Consistent with this hypothesis we have found that purified
Mug rapidly aggregates to form stable high molecular weight
complexes. As a result, very little Mug may be available to
repair the mismatches despite overproduction.
An alternate possibility is that C to U deaminations mostly
occur in single-stranded regions of the genome and that Mug is
unable to excise these uracils because of its strict requirement
for UzG mismatches. In contrast, Ung acts preferentially on
uracils in single-stranded DNA (19, 20) and should efficiently
repair such uracils. If so, Mug is poorly suited to be a backup
enzyme for Ung.
At this time, the biological role of Mug in E. coli remains a
matter of speculation. If the role is in the removal of eC from
DNA—and this is very likely—then the lack of a strong mutator phenotype for mug is not surprising.
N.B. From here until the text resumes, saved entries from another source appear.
(** * Attendance analysis engine: a shallow embedding of
      [src/utils/attendanceAnalysis.ts] and its properties.

    Conventions of the embedding.
    - A JavaScript [number] that only ever holds a whole number of minutes,
      a count or a configured threshold is a [Z] (or a [nat] for a
      counter).  The other numbers are rationals [Q].  The hour credits of
      a day and their sums are whole numbers of half hours, which a
      [number] holds exactly.  The Saturday hours of the aggregator are
      quotients by 60 that are added up: there each operation is followed
      by the rounding of IEEE 754 double precision, [binary64].  The means
      of the classifier are exact; a mean that can be [NaN] is an
      [option Q].
    - The timestamp string ['yyyy-MM-dd HH:mm:ss'] is kept in parsed form:
      the calendar date as the number of days since 1970-01-01 and the
      three clock fields.  [fecha_de] converts a civil date to that number.
      Clock time is local time of a zone with a fixed offset, so that one
      day has 86400 seconds.
    - [Set<string>] of date keys is a [gset Z]; the objects used as
      dictionaries (grouping by name, grouping by day) are association
      lists of their own properties in the order of creation, which is
      the order [Object.entries] uses for keys that are not array
      indices.  A date key is never an array index or an inherited
      property name; an employee name can be either, and
      [Js.analyzeAttendance] is the call for arbitrary names: it throws
      for an inherited name, lists the names that are array indices first,
      and is the list of [analyzeAttendance] otherwise. *)

From Stdlib Require Import ZArith QArith Qabs Qround Qpower Lqa.
From Stdlib Require Import List Bool Ascii String Lia.
From Stdlib Require SpecFloat.
From stdpp Require Import base decidable option list sorting gmap strings.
Defects in genes that
code for enzymes that repair alkylated bases also do not have a
mutator phenotype. This has been interpreted to mean that
there is little alkylation damage to DNA bases in exponentially
growing E. coli. By analogy, it is likely that there is very little
endogenous eC, or any other damaged base that may be removed by Mug, in E. coli.
It is important to note that some of the enzymes involved in
the repair of DNA damage caused by exogeneous agents are
induced by the damaging treatment. These include the the
nucleotide excision proteins and the 3-methyl adenine glycosylase II, AlkA. It would be interesting to know whether mug1 is
similarly inducible in response to damage to cellular DNA.